Une mobilisation européenne d’envergure pour les ressources hydriques marocaines
Ce mardi à Rabat, une étape cruciale a été franchie pour la pérennité des ressources en eau du Royaume. Une convention de financement s’levant à 348 millions d’euros, soit environ 3,7 milliards de dirhams, a été officiellement paraphée.
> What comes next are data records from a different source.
Lemma some_input_runs_witness :
  @update_locked dev_profile STATUS_RUN ahead ahead [running; running] = Ret ahead_result /\
  exists i d, ahead_result !! i = Some d /\ choked (waiter d) = false.
Proof.
  split; [reflexivity|].
  destruct (@some_input_runs dev_profile STATUS_RUN ahead [running; running] eq_refl) as (l & Hl & H).
  - right. repeat (apply Forall_cons; split; [cbn; lia|]). by apply Forall_nil.
  - repeat (apply Forall_cons; split; [eexists; split; [reflexivity|cbn; lia]|]). by apply Forall_nil.
  - left. by constructor.
  - unfold ahead_result. rewrite Hl. exact H.
Defined.


Section Sleep.
  Context `{Prof : Profile}.

(** What an update does to the flags of a demuxer: without a notification [choked]
    stays. *)
Lemma update_flags status first second l l' :
  is_stopping status = false -> update_locked status first second l = Ret l' ->
  length l' = length l /\
  forall i d', l' !! i = Some d' -> exists d, l !! i = Some d /\
    (notified (waiter d') = false -> choked (waiter d') = choked (waiter d)).
Proof.
  intros Hst. unfold update_locked. rewrite Hst. cbv zeta. intros ([l1 b1] & Hloop & H)%bind_Ret.
  apply Ret_inj in H as <-. cbv iota beta.
  destruct (loop_marks _ (prepare <$> l) _ _ _ _ _ _ Hloop (marked_refl _)) as (Hm & _).
  set (final := if b1 then l1 else match first_alive l1 0 with Some d => unchoke d l1 | None => l1 end).
  assert (exists P, marked P (prepare <$> l) final) as (P & Hlen & Hf).
  { unfold final. destruct b1; [by eexists|]. destruct (first_alive l1 0); [|by eexists].
    eexists. by apply marked_unchoke. }
  rewrite length_fmap in Hlen |- *. split; [done|]. intros i d' Hd. rewrite list_lookup_fmap in Hd.
  destruct (final !! i) as [n|] eqn:Ei; [|done]. injection Hd as <-.
  destruct (l !! i) as [n0|] eqn:E0.
  2: { apply lookup_lt_Some in Ei. apply lookup_ge_None in E0. lia. }
  destruct (Hf i (prepare n0)) as (n' & Hn' & _ & Hc & Hp & Hx); [by rewrite list_lookup_fmap, E0|].
  rewrite Ei in Hn'. injection Hn' as <-. exists n0. split; [done|]. unfold notified, apply_choke.
  cbn in Hc, Hp. destruct (Bool.eqb (choked_prev (waiter n)) (choked_next (waiter n))) eqn:E; cbn; [done|]. by rewrite E.
Qed.

(** A sleeper is choked. *)
Definition sleepers_choked (r : System) : Prop :=
  length (asleep r) = length (demuxs r) /\
  forall i, asleep r !! i = Some true -> exists d, demuxs r !! i = Some d /\ choked (waiter d) = true.

Lemma look_true status d a : look status a d = true -> a = true /\ choked (waiter d) = true.
Proof. unfold look, keeps_waiting. destruct a, (choked (waiter d)); naive_solver. Qed.

Lemma set_status_keeps s r : sleepers_choked r -> sleepers_choked (set_status s r).
Proof. done. Qed.

Lemma update_keeps first second r r' : sleepers_choked r -> update first second r = Ret r' -> sleepers_choked r'.
Proof.
  intros [Hlen Hs]. unfold update. intros (l & Hl & H)%bind_Ret. destruct (is_stopping (status r)) eqn:Est.
  { apply Ret_inj in H as <-. unfold update_locked in Hl. rewrite Est in Hl. by apply Ret_inj in Hl as <-. }
  apply Ret_inj in H as <-. destruct (update_flags _ _ _ _ _ Est Hl) as [Hlen' Hf]. split; cbn [demuxs asleep].
  - rewrite length_zip_with. lia.
  - intros i Hi. apply lookup_zip_with_Some in Hi as (a & d & Ha & Ea & Ed). exists d. split; [done|].
    destruct (notified (waiter d)) eqn:En; [symmetry in Ha; by apply look_true in Ha as []|].
    destruct (Hf i d Ed) as (d0 & Hd0 & Hc). rewrite Hc by done. subst a.
    destruct (Hs i Ea) as (d1 & Hd1 & Hch). congruence.
Qed.

Lemma wait_keeps i r : sleepers_choked r -> sleepers_choked (wait_with_scheduler_status i r).
Proof.
  intros [Hlen Hs]. unfold wait_with_scheduler_status. destruct (demuxs r !! i) as [d|] eqn:Ed; [|done].
  destruct (keeps_waiting _ _) eqn:Ek; [|done]. split; cbn [set_asleep asleep demuxs]; [by rewrite length_insert|].
  intros j. destruct (decide (i = j)) as [<-|].
  - intros _. exists d. split; [done|]. by apply andb_prop in Ek as [].
  - rewrite list_lookup_insert_ne by done. apply Hs.
Qed.

Lemma spurious_keeps i r : sleepers_choked r -> sleepers_choked (spurious i r).
Proof.
  intros [Hlen Hs]. unfold spurious. destruct (demuxs r !! i) as [d|] eqn:Ed; [|done].
  split; cbn [set_asleep asleep demuxs]; [by rewrite length_alter|]. intros j. destruct (decide (i = j)) as [<-|].
  - rewrite list_lookup_alter_eq. intros (a & _ & Ha%eq_sym)%fmap_Some. apply look_true in Ha as []. by exists d.
  - rewrite list_lookup_alter_ne by done. apply Hs.
Qed.

Lemma exit_keeps i r : sleepers_choked r -> sleepers_choked (exit_task i r).
Proof.
  intros [Hlen Hs]. split; cbn [exit_task asleep demuxs]; [by rewrite length_alter|]. intros j Hj.
  destruct (Hs j Hj) as (d & Hd & Hc). destruct (decide (i = j)) as [<-|].
  - rewrite list_lookup_alter_eq, Hd. by eexists.
  - rewrite list_lookup_alter_ne by done. by exists d.
Qed.

Lemma system_step_keeps r e r' : sleepers_choked r -> system_step r e = Ret r' -> sleepers_choked r'.
Proof.
  intros H. destruct e; cbn [system_step]; try (intros <-%Ret_inj).
  - unfold pause. by destruct (is_stopping _).
  - unfold resume. by destruct (is_stopping _).
  - done.
  - done.
  - unfold drop_guard. by destruct (is_stopping _).
  - by apply wait_keeps.
  - by apply update_keeps.
  - by apply exit_keeps.
  - by apply spurious_keeps.
Qed.

Lemma started_sleepers n : sleepers_choked (started n).
Proof.
  split; cbn [started asleep demuxs]; [by rewrite !length_replicate|]. intros i [? _]%lookup_replicate. done.
Qed.

Lemma run_keeps events r n : foldM system_step (started n) events = Ret r -> sleepers_choked r.
Proof.
  intros H. apply (foldM_inv (fun _ r => sleepers_choked r) system_step events (started n) r (started_sleepers n)); [|done].
  intros done x rest r1 r2 _ H1 H2. by eapply system_step_keeps.
Qed.

(** Whatever happened before - waits, updates, pauses, spurious wake-ups in any order
    - an update of a scheduler that is not stopping leaves awake every demuxer that is
    to run, and sends to sleep every other that comes to wait: no wake-up is lost. *)
Theorem released_demuxers_are_awake (n : nat) (events : list Event) (first second : list MuxStream) (r r' : System) (i : nat) :
  foldM system_step (started n) events = Ret r -> is_stopping (status r) = false ->
  update first second r = Ret r' -> (i < length (demuxs r'))%nat ->
  (runs first second (demuxs r) i -> asleep r' !! i = Some false) /\
  (~ runs first second (demuxs r) i -> asleep (wait_with_scheduler_status i r') !! i = Some true).
Proof.
  intros Hrun Hst Hup Hi. pose proof (run_keeps _ _ _ Hrun) as Hs. pose proof (update_keeps _ _ _ _ Hs Hup) as [Hlen Hs'].
  assert (status r' = status r /\ update_locked (status r) first second (demuxs r) = Ret (demuxs r')) as [Est Hul].
  { unfold update in Hup. rewrite Hst in Hup. apply bind_Ret in Hup as (l & Hl & <-%Ret_inj). by split. }
  destruct (lookup_lt_is_Some_2 (demuxs r') i Hi) as [d Hd].
  destruct (lookup_lt_is_Some_2 (asleep r') i) as [a Ha]; [lia|].
  pose proof (update_chokes_exactly _ _ _ _ _ i d Hst Hul Hd) as Hex. split.
  - intros Hr%Hex. destruct a; [|done]. destruct (Hs' i Ha) as (d' & Hd' & Hc). congruence.
  - intros Hr. unfold wait_with_scheduler_status. rewrite Hd, Est. unfold keeps_waiting.
    destruct (choked (waiter d)) eqn:Ec; [|by destruct Hr; apply Hex].
    assert ((status r =? STATUS_END) = false) as ->.
    { unfold is_stopping in Hst. by apply orb_false_elim in Hst as []. }
    cbn [negb andb set_asleep asleep]. apply list_lookup_insert_eq. lia.
Qed.

(** ** Stopping *)

Definition is_spurious (e : Event) : bool := match e with Spurious _ => true | _ => false end.

(** A step from a stopping scheduler that is no spurious wake-up wakes nobody. *)
Lemma stopped_step r e r' i :
  is_stopping (status r) = true -> is_spurious e = false -> system_step r e = Ret r' -> asleep r !! i = Some true ->
  is_stopping (status r') = true /\ asleep r' !! i = Some true.
Proof.
  intros Hst Hsp Hstep Ha. destruct e; cbn [system_step] in Hstep; try (apply Ret_inj in Hstep as <-).
  - unfold pause. by rewrite Hst.
  - unfold resume. by rewrite Hst.
  - by split.
  - by split.
  - unfold drop_guard. by rewrite Hst.
  - unfold wait_with_scheduler_status. destruct (demuxs r !! _); [|done]. destruct (keeps_waiting _ _); [|done].
    split; [done|]. cbn [set_asleep asleep]. destruct (decide (i0 = i)) as [->|].
    + apply list_lookup_insert_eq. by eapply lookup_lt_Some.
    + by rewrite list_lookup_insert_ne.
  - unfold update in Hstep. apply bind_Ret in Hstep as (l & _ & H). rewrite Hst in H. by apply Ret_inj in H as <-.
  - by split.
  - done.
Qed.

(** A stop - [stop], [abort], or the drop of the scheduler - wakes no demuxer: the
    ones that sleep sleep on, through every later call of the scheduler and the
    controller, until the condition variable wakes them by chance. *)
Theorem stop_wakes_nobody (r r' : System) (events : list Event) (i : nat) :
  is_stopping (status r) = true -> asleep r !! i = Some true -> Forall (fun e => is_spurious e = false) events ->
  foldM system_step r events = Ret r' -> is_stopping (status r') = true /\ asleep r' !! i = Some true.
Proof.
  intros Hst Ha Hev. revert r Hst Ha. induction Hev as [|e events He _ IH]; intros r Hst Ha; cbn [foldM].
  - by intros <-%Ret_inj.
  - intros (r1 & H1 & H2)%bind_Ret. destruct (stopped_step _ _ _ i Hst He H1 Ha). by apply (IH r1).
Qed.

End Sleep.

(** ** The code on small inputs *)

(** The first of two demuxers is far ahead: it is choked, comes to wait, and sleeps. *)
Definition history : list Event := [Update ahead ahead; Wait 0; Wait 1].

Definition after (events : list Event) : System :=
  match foldM (@system_step dev_profile) (started 2) events with Ret r => r | _ => started 0 end.

Example the_one_ahead_sleeps : asleep (after history) = [true; false].
Proof. by vm_compute. Qed.

(** The other one has caught up. *)
Definition level : list MuxStream :=
  [{| src := Filter [Demux 0] 0; last_dts := 5000000; source_finished := false |};
   {| src := Demux 1; last_dts := 5000000; source_finished := false |}].

Example it_is_woken : asleep (after (history ++ [Update level level])) = [false; false].
Proof. by vm_compute. Qed.

(** Stopped before that, it sleeps for ever. *)
Example it_is_not_woken : asleep (after (history ++ [Stop; Update level level; Drop_])) = [true; false].
Proof. by vm_compute. Qed.

Lemma released_demuxers_are_awake_witness :
  asleep (after (history ++ [Update level level])) !! 0%nat = Some false.
Proof.
  apply (proj1 (@released_demuxers_are_awake dev_profile 2 history level level (after history) (after (history ++ [Update level level])) 0
    eq_refl eq_refl eq_refl ltac:(vm_compute; lia))).
  left. exists {| src := Filter [Demux 0] 0; last_dts := 5000000; source_finished := false |}.
  split; [left|]. split; reflexivity.
Defined.

Lemma stop_wakes_nobody_witness :
  asleep (after (history ++ [Stop])) !! 0%nat = Some true /\
  asleep (after (history ++ [Stop; Update level level; Drop_])) !! 0%nat = Some true.
Proof.
  split; [reflexivity|].
  apply (@stop_wakes_nobody dev_profile (after (history ++ [Stop])) (after (history ++ [Stop; Update level level; Drop_])) [Update level level; Drop_] 0).
  - reflexivity.
  - reflexivity.
  - repeat constructor.
  - reflexivity.
Defined.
Ce fonds massif est destiné à soutenir le déploiement d’un vaste programme national dédié à l’eau, témoignant d’une coopération solide entre le Maroc et ses partenaires européens.
L’accord a été signé au sein du ministère de l’Équipement et de l’Eau par le ministre Nizar Baraka, entouré des ambassadeurs de l’Union européenne, de la France, de l’Allemagne et de l’Italie. Cet engagement financier sur trois ans s’inscrit dans la continuité des orientations définies en novembre 2024 lors des échanges de haut niveau entre le roi Mohammed VI et le président français Emmanuel Macron.
Des axes stratégiques : irrigation et eau potable
Plusieurs institutions européennes de premier plan participent à cet effort, notamment l’Agence française de développement (AFD), qui assure le rôle de chef de file, ainsi que la banque de développement allemande KfW et la Caisse des dépôts et prêts italienne (CDP). Le nouvel ambassadeur français, Philippe Lalliot, a profité de cette première sortie officielle pour rappeler que l’engagement total de la France dans ce secteur au Maroc atteint désormais le milliard d’euros.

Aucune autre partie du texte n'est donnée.